For instance, with RoBERTa⁴ Large (354M parameters), fine-tuning only 207 parameters — less than 0.00006% of the total — achieved 90% of the model’s full performance on the MRCP⁵ dataset. Specifically:

  • Full fine-tuning (all 354M parameters) yielded an accuracy of 85%.

  • Fine-tuning just 207 parameters achieved 76.5% accuracy, which is 90% of the full parameterization’s performance.

This highlights that the ID at 90% performance (d₉₀​) for this task is 207. Similar to the earlier discussion, this process does not involve selecting specific parameters; instead, the high-dimensional parameter space is projected into a lower-dimensional subspace. The authors used the Structure-Aware Intrinsic Dimension (SSID) method to determine d₉₀​. During this process, the pre-trained model’s parameters remain frozen, and only the projected parameters are fine-tuned.

While subspace training itself performs fine-tuning, the novelty lies in developing algorithms that achieve fine-tuning efficiently — both in terms of performance and computation. This is where techniques like LoRA and similar algorithms stand out as differentiators.

Two takeaways from this work are:

  • Larger models are easier to fine-tune due to their low IDs.

  • Longer pre-training makes models easier to fine-tune, as they become better aligned with task-specific objectives.

As the model size (n = number of parameters) increases, d_90 required for the fine-tuning task decreases. {Image Source: Gemini}

Why Does This Matter? Where Does It Lead?

Now that we understand fine-tuning large models with fewer parameters, it’s easier to appreciate adapter-based Parameter-Efficient Fine-Tuning (PEFT) methods. One such method, LoRA, introduces additional parameters called adapters, which are the only components trained during the fine-tuning process.

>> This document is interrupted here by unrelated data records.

Definition render (w : World) : option View :=
  body ← render_body (st w);
  Some {| v_title := noteID w;
          v_date := date_line (st w);
          v_edit_disabled := loading (st w);
          v_edit_label :=
            if isEditing (st w) then LabelSave (loading (st w)) else LabelEdit;
          v_menu := showDropdown (st w);
          v_body := body;
          v_delete_modal :=
            if showModal (st w) then Some (loading (st w)) else None;
          v_copy_modal := showCopyModal (st w) |}.

(** ** Events

    A click reaches its handler only when the control is rendered and not
    [disabled]; the guards below are those conditions of the JSX. *)
Inductive Event :=
  | ClickEditSave                 (* BeginEdit / Save, line 130 *)
  | ChangeText (s : string)       (* typing in the textarea, line 185 *)
  | ToggleMenu                    (* ToggleOptionsMenu, line 152 *)
  | PointerOutside                (* mousedown outside menu and button, line 60 *)
  | ClickCopyURL                  (* CopyShareLink, line 163 *)
  | ClickDeleteItem               (* RequestDelete, line 169 *)
  | ClickCancel                   (* CancelDelete, line 204 *)
  | ClickConfirmDelete            (* ConfirmDelete, line 210 *)
  | ClickCopyOK                   (* DismissCopyConfirm, line 228 *)
  | Settle (k : nat) (ok : bool)  (* pending call [k] resolves or rejects *)
  | StoreWrite (m : gmap string DocData)  (* someone else changes the store *)
  | Unmount.                      (* the user leaves the page *)

(** The store side of a settled call, then the handler's continuation.
    [updateDoc] rejects when the document does not exist. *)
Definition settle_op (op : Op) (ok : bool) (w : World) : World :=
  match op with
  | OpGetDoc id =>
      fetchNote_resume (if ok then Snapshot (notes w !! id) else GetDocThrew) w
  | OpUpdateDoc id c =>
      match ok, notes w !! id with
      | true, Some d =>
          handleEditOrSave_resume true
            (with_notes (<[id := <["content" := c]> d]> (notes w)) w)
      | _, _ => handleEditOrSave_resume false w
      end
  | OpDeleteDoc id =>
      if ok then handleDelete_resume true (with_notes (delete id (notes w)) w)
      else handleDelete_resume false w
  | OpWriteText _ => handleCopyURL_then ok w
  end.

Definition user_step (e : Event) (w : World) : World :=
  let s := st w in
  match e with
  | ClickEditSave => if loading s then w else handleEditOrSave w
  | ChangeText t =>
      if isEditing s then upd (setNoteContent (JStr t)) w else w
  | ToggleMenu => upd (setShowDropdown (negb (showDropdown s))) w
  | PointerOutside =>
      if showDropdown s then upd (setShowDropdown false) w else w
  | ClickCopyURL => if showDropdown s then handleCopyURL w else w
  | ClickDeleteItem =>
      if showDropdown s
      then upd (setShowDropdown false) (upd (setShowModal true) w)
      else w
  | ClickCancel => if showModal s then upd (setShowModal false) w else w
  | ClickConfirmDelete =>
      if showModal s && negb (loading s) then handleDelete w else w
  | ClickCopyOK =>
      if showCopyModal s then upd (setShowCopyModal false) w else w
  | _ => w
  end.

Definition step (w : World) (e : Event) : World :=
  match e with
  | Settle k ok =>
      match inflight w !! k with
      | Some op => settle_op op ok (settled k w)
      | None => w
      end
  | StoreWrite m => with_notes m w
  | Unmount => unmount w
  | _ => if mounted w then user_step e w else w
  end.

Definition run (w : World) (es : list Event) : World := fold_left step es w.

(** The page right after it is mounted: initial cells, first effect run. *)
Definition mount (id url : string) (m : gmap string DocData) : World :=
  fetchNote
    {| noteID := id; href := url; st := initialState; notes := m;
       inflight := ∅; next := 0; effects := []; mounted := true |}.

Inductive reachable : World → Prop :=
  | reachable_mount id url m : reachable (mount id url m)
  | reachable_step w e : reachable w → reachable (step w e).

(** ** Reading the flags as the lifecycle of the specification *)

Definition store_op (op : Op) : bool :=
  match op with OpWriteText _ => false | _ => true end.

Definition is_update (op : Op) : bool :=
  match op with OpUpdateDoc _ _ => true | _ => false end.

Definition is_delete (op : Op) : bool :=
  match op with OpDeleteDoc _ => true | _ => false end.

Definition pending (f : Op → bool) (w : World) : bool :=
  bool_decide (map_Exists (λ _ op, f op = true) (inflight w)).

Inductive Lifecycle := Loading | Viewing | Editing | Saving | Deleting.

(** The five lifecycle values of the specification, read off the two
    flags [loading] and [isEditing] and the call that is in flight. *)
Definition lifecycle_of (w : World) : Lifecycle :=
  if pending is_delete w then Deleting
  else if pending is_update w then Saving
  else if loading (st w) then Loading
  else if isEditing (st w) then Editing
  else Viewing.

Definition overlays_visible (s : State) : nat :=
  Nat.b2n (showDropdown s) + Nat.b2n (showModal s) + Nat.b2n (showCopyModal s).

(** What a step adds to the log of outward calls. *)
Definition emitted (w : World) (e : Event) : list Effect :=
  drop (length (effects w)) (effects (step w e)).

(** ** Well-formedness of a running page

    Keys of pending calls are below [next]; at most one call to the store
    is pending; [loading] is set exactly while one is; and while the first
    fetch is pending the cells that hold the note are untouched. *)
Record page_inv (w : World) : Prop := {
  inv_fresh : ∀ k op, inflight w !! k = Some op → k < next w;
  inv_single : ∀ k k' op op',
    inflight w !! k = Some op → inflight w !! k' = Some op' →
    store_op op = true → store_op op' = true → k = k';
  inv_busy : ∀ k op,
    inflight w !! k = Some op → store_op op = true → loading (st w) = true;
  inv_idle : loading (st w) = true →
    ∃ k op, inflight w !! k = Some op ∧ store_op op = true;
  inv_fetching : ∀ k id, inflight w !! k = Some (OpGetDoc id) →
    noteContent (st w) = JStr "" ∧ createdAt (st w) = None ∧
    isEditing (st w) = false;
}.

(** Events that may come while call [k] is pending and the page stays up:
    anything but the settling of [k] itself, a write to the store by someone
    else, and leaving the page. *)
Definition onlooker (k : nat) (e : Event) : bool :=
  match e with
  | StoreWrite _ | Unmount => false
  | Settle j _ => negb (Nat.eqb j k)
  | _ => true
  end.

(** Events that do not edit the draft. *)
Definition quiet (e : Event) : bool :=
  match e with ChangeText _ => false | _ => true end.

(** The draft after the user's typing among [es]. *)
Definition typed (c : JsVal) (e : Event) : JsVal :=
  match e with ChangeText t => JStr t | _ => c end.

Definition draft_after (es : list Event) (c : JsVal) : JsVal :=
  fold_left typed es c.

(** A save of [c] is in flight as call [k]. *)
Definition saving (k : nat) (c : JsVal) (w : World) : Prop :=
  inflight w !! k = Some (OpUpdateDoc (noteID w) c) ∧
  isEditing (st w) = true ∧ loading (st w) = true ∧ mounted w = true.


(** ** Leaving the page

    The source has no cleanup for its pending calls: a call that settles
    after the page was left still runs its continuation.  React, though,
    drops a setter call made on a component that is no longer mounted.  So
    a step of a page that was left keeps the cells as they are; what the
    step does to the pending calls, the store and the outside is as in
    [step]. *)
Definition with_cells (s : State) (w : World) : World :=
  {| noteID := noteID w; href := href w; st := s; notes := notes w;
     inflight := inflight w; next := next w; effects := effects w;
     mounted := mounted w |}.

Definition page_step (w : World) (e : Event) : World :=
  if mounted w then step w e else with_cells (st w) (step w e).


(** ** The click-outside effect (lines 59-80) *)

(** Where a [mousedown] lands. *)
Inductive Target := OnMenu | OnMenuButton | Elsewhere.

(** [dropdownRef.current.contains(target)]; the ref is null while the menu
    is not rendered (line 157). *)
Definition dropdownRef_contains (w : World) (t : Target) : option bool :=
  if showDropdown (st w)
  then Some match t with OnMenu => true | _ => false end
  else None.

(** [buttonRef.current.contains(target)]; the button is always rendered. *)
Definition buttonRef_contains (t : Target) : option bool :=
  Some match t with OnMenuButton => true | _ => false end.

Definition handleClickOutside (t : Target) (w : World) : World :=
  match dropdownRef_contains w t, buttonRef_contains t with
  | Some false, Some false => upd (setShowDropdown false) w
  | _, _ => w
  end.

(** The listener sits on the document while [showDropdown] holds
    (lines 71-75). *)
Definition mousedown (t : Target) (w : World) : World :=
  if mounted w && showDropdown (st w) then handleClickOutside t w else w.

(** ** What the page may do to the outside *)

(** The outward calls the source contains, for the page of [w]. *)
Definition expected (w : World) (x : Effect) : Prop :=
  match x with
  | Call (OpGetDoc id) | Call (OpUpdateDoc id _) | Call (OpDeleteDoc id) =>
      id = noteID w
  | Call (OpWriteText url) => url = href w
  | RouterPush path => path = "/"
  | Alert msg =>
      msg ∈ ["Failed to save the note."; "Failed to copy URL.";
             "Failed to delete the note."]
  | ConsoleError msg =>
      msg ∈ ["Error fetching note:"; "Error saving note:";
             "Error deleting note:"]
  end.

Definition is_fetch (x : Effect) : bool :=
  match x with Call (OpGetDoc _) => true | _ => false end.

(** How often [getDoc] was called. *)
Definition fetches (l : list Effect) : nat :=
  length (filter (λ x, is_fetch x = true) l).

(** The alert a rejected call ends in; a rejected fetch has none. *)
Definition failure_notice (op : Op) : option string :=
  match op with
  | OpGetDoc _ => None
  | OpUpdateDoc _ _ => Some "Failed to save the note."
  | OpDeleteDoc _ => Some "Failed to delete the note."
  | OpWriteText _ => Some "Failed to copy URL."
  end.

(** Events of the menu and the two dialogs, the clipboard included. *)
Definition overlay_event (w : World) (e : Event) : bool :=
  match e with
  | ToggleMenu | PointerOutside | ClickCopyURL | ClickDeleteItem
  | ClickCancel | ClickCopyOK => true
  | Settle k _ =>
      match inflight w !! k with
      | Some (OpWriteText _) => true
      | _ => false
      end
  | _ => false
  end.

End NotePage.

(** ** A host to run the page on

    A UTC clock, timestamps in whole seconds, dates in milliseconds, the
    proleptic Gregorian calendar for the one pattern the page uses, and a
    markdown transform that wraps its input in a paragraph. *)
Module Host.

Definition civil_from_days (days : Z) : Z * Z * Z :=
  let z := (days + 719468)%Z in
  let era := (z / 146097)%Z in
  let doe := (z - era * 146097)%Z in
  let yoe := ((doe - doe / 1460 + doe / 36524 - doe / 146096) / 365)%Z in
  let doy := (doe - (365 * yoe + yoe / 4 - yoe / 100))%Z in
  let mp := ((5 * doy + 2) / 153)%Z in
  let d := (doy - (153 * mp + 2) / 5 + 1)%Z in
  let m := (if (mp <? 10)%Z then mp + 3 else mp - 9)%Z in
  ((if (m <=? 2)%Z then yoe + era * 400 + 1 else yoe + era * 400)%Z, m, d).

Fixpoint zeros (n : nat) : string :=
  match n with O => "" | S n => "0" +:+ zeros n end.

Definition addLeadingZeros (n : Z) (len : nat) : string :=
  let digits := pretty (Z.abs n) in
  zeros (len - String.length digits) +:+ digits.

Definition yyyy_MM_dd (ms : Z) : string :=
  let '(y, m, d) := civil_from_days (ms / 86400000)%Z in
  addLeadingZeros (if (0 <? y)%Z then y else 1 - y)%Z 4 +:+ "-" +:+
  addLeadingZeros m 2 +:+ "-" +:+ addLeadingZeros d 2.

#[export] Instance utc : Collaborators := {|
  Timestamp := Z;
  JsDate := Z;
  toDate := λ seconds, (1000 * seconds)%Z;
  format := λ ms pattern,
    if String.eqb pattern "yyyy-MM-dd" then yyyy_MM_dd ms else pattern;
  marked := λ src, "<p>" +:+ src +:+ "</p>";
|}.

(** A note created on 2024-02-29, 12:00 UTC. *)
Definition hello : gmap string JsVal :=
  {[ "content" := JStr "hello"; "createdAt" := JTimestamp 1709208000%Z ]}.

Definition shelf : gmap string (gmap string JsVal) := {[ "abc123" := hello ]}.

Definition page : World := mount "abc123" "https://annoote.example/abc123" shelf.

(** The page after its note has arrived. *)
Definition loaded : World := step page (Settle 0 true).

(** The page in the editor. *)
Definition editing : World := step loaded ClickEditSave.

(** The loaded page with its menu open. *)
Definition menu_open : World := step loaded ToggleMenu.

(** The delete dialog is open on the loaded note. *)
Definition confirming : World := run loaded [ToggleMenu; ClickDeleteItem].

The key idea is to fine-tune and save only these adapters for each downstream task, significantly reducing resource requirements.

For more details on LoRA, please refer to my previous blogs Idea behind PEFT and LoRA and Analyzing LoRA through its implementation on an MLP.

Multiple small adapters can be fine-tuned and stored over a large pre-trained model. {Image Source: Gemini}

Important Note: Typically, an n-dimensional equation requires an n+1-dimensional space for plotting, with the n+1ᵗʰ dimension representing the function’s value. Since plotting a function with 3 parameters would require a 4-dimensional space, which is difficult to visualize, I discounted the mathematical accuracy in order to better demonstrate the idea of ID.


In Part 2, we will demystify the process of measuring ID using random subspace training, as outlined in Section 2 of the referenced paper by Li et al.,¹. We will focus on the intricacies of the projection mechanism, systematically addressing key questions and replicating the results presented in the original work.

All images are by the author unless otherwise stated.

[1] Chunyuan Li and Heerad Farkhoor and Rosanne Liu and Jason Yosinski. Measuring the ID of Objective Landscapes, 2018.

[2] Chiyuan Zhang and Samy Bengio and Moritz Hardt and Benjamin Recht and Oriol Vinyals}. Understanding deep learning requires rethinking generalization}, 2017.

[3] Armen Aghajanyan and Luke Zettlemoyer and Sonal Gupta.
Intrinsic Dimensionality Explains the Effectiveness of Language Model Fine-Tuning, 2020

[4] Yinhan Liu, Myle Ott, Naman Goyal, Jingfei Du, Mandar Joshi, Danqi Chen, Omer Levy, Mike Lewis, Luke Zettlemoyer, Veselin Stoyanov. RoBERTa: A Robustly Optimized BERT Pretraining Approach, 2019

[5] William B Dolan and Chris Brockett.
Automatically constructing a corpus of sentential paraphrases, 2005.

[6] Ian J. Goodfellow, Oriol Vinyals, Andrew M. Saxe. Qualitatively characterizing neural network optimization problems.